(* ===== verification/FlvPath.v ===== *)
(** * From a publisher to its FLV players
    [livestream-pipeline/src/{task.rs, sink/flv.rs, broadcast.rs}]: the loop that
    runs a sink, the FLV sink, and what the components between the pipeline and an
    HTTP-FLV player do together: the sink, the hub ([FlvHub]) and the player's body
    ([HttpFlv]). *)
From stdpp Require Import strings gmap list.
From S2P Require Import Prelude Types Flv Tokio FlvHub Nal FlvMux RtmpSource HttpFlv.

(** ** The sink loop *)

(** The [Sink] trait: [consume]. *)
Class Sink (S I : Type) := { consume : S -> I -> result unit unit * S }.

Record SinkLoop (S I : Type) := mkSinkLoop {
  sk_node : S;
  sk_input : list I;
  sk_senders : bool;
  sk_ended : bool;
  sk_errors : nat;         (* [metric_pipeline_error!] *)
  sk_consumed : list I;    (* the items given to [consume], for the statements *)
}.
Arguments mkSinkLoop {S I}.
Arguments sk_node {S I}.
Arguments sk_input {S I}.
Arguments sk_senders {S I}.
Arguments sk_ended {S I}.
Arguments sk_errors {S I}.
Arguments sk_consumed {S I}.

Inductive SinkEvent (I : Type) :=
| SinkArrives (item : I)      (* upstream: an item enters the input queue *)
| SinkSendersGone             (* upstream: the last sender is dropped *)
| SinkRecv                    (* the receive branch is taken *)
| SinkCancelled.              (* the cancelled branch is taken *)
Arguments SinkArrives {I} item.
Arguments SinkSendersGone {I}.
Arguments SinkRecv {I}.
Arguments SinkCancelled {I}.

Section RunSink.
Context {S I : Type} `{Sink S I}.

Definition sink_loop_new (node : S) : SinkLoop S I := mkSinkLoop node [] true false 0 [].

Definition sink_break (l : SinkLoop S I) : SinkLoop S I :=
  mkSinkLoop (sk_node l) (sk_input l) (sk_senders l) true (sk_errors l) (sk_consumed l).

------------------------

The data must be given again in full, exactly as written.

(* ===== verification/FlvPath.v ===== *)
(** * From a publisher to its FLV players
    [livestream-pipeline/src/{task.rs, sink/flv.rs, broadcast.rs}]: the loop that
    runs a sink, the FLV sink, and what the components between the pipeline and an
    HTTP-FLV player do together: the sink, the hub ([FlvHub]) and the player's body
    ([HttpFlv]). *)
From stdpp Require Import strings gmap list.
From S2P Require Import Prelude Types Flv Tokio FlvHub Nal FlvMux RtmpSource HttpFlv.

(** ** The sink loop *)

(** The [Sink] trait: [consume]. *)
Class Sink (S I : Type) := { consume : S -> I -> result unit unit * S }.

Record SinkLoop (S I : Type) := mkSinkLoop {
  sk_node : S;
  sk_input : list I;
  sk_senders : bool;
  sk_ended : bool;
  sk_errors : nat;         (* [metric_pipeline_error!] *)
  sk_consumed : list I;    (* the items given to [consume], for the statements *)
}.
Arguments mkSinkLoop {S I}.
Arguments sk_node {S I}.
Arguments sk_input {S I}.
Arguments sk_senders {S I}.
Arguments sk_ended {S I}.
Arguments sk_errors {S I}.
Arguments sk_consumed {S I}.

Inductive SinkEvent (I : Type) :=
| SinkArrives (item : I)      (* upstream: an item enters the input queue *)
| SinkSendersGone             (* upstream: the last sender is dropped *)
| SinkRecv                    (* the receive branch is taken *)
| SinkCancelled.              (* the cancelled branch is taken *)
Arguments SinkArrives {I} item.
Arguments SinkSendersGone {I}.
Arguments SinkRecv {I}.
Arguments SinkCancelled {I}.

Section RunSink.
Context {S I : Type} `{Sink S I}.

Definition sink_loop_new (node : S) : SinkLoop S I := mkSinkLoop node [] true false 0 [].

Definition sink_break (l : SinkLoop S I) : SinkLoop S I :=
  mkSinkLoop (sk_node l) (sk_input l) (sk_senders l) true (sk_errors l) (sk_consumed l).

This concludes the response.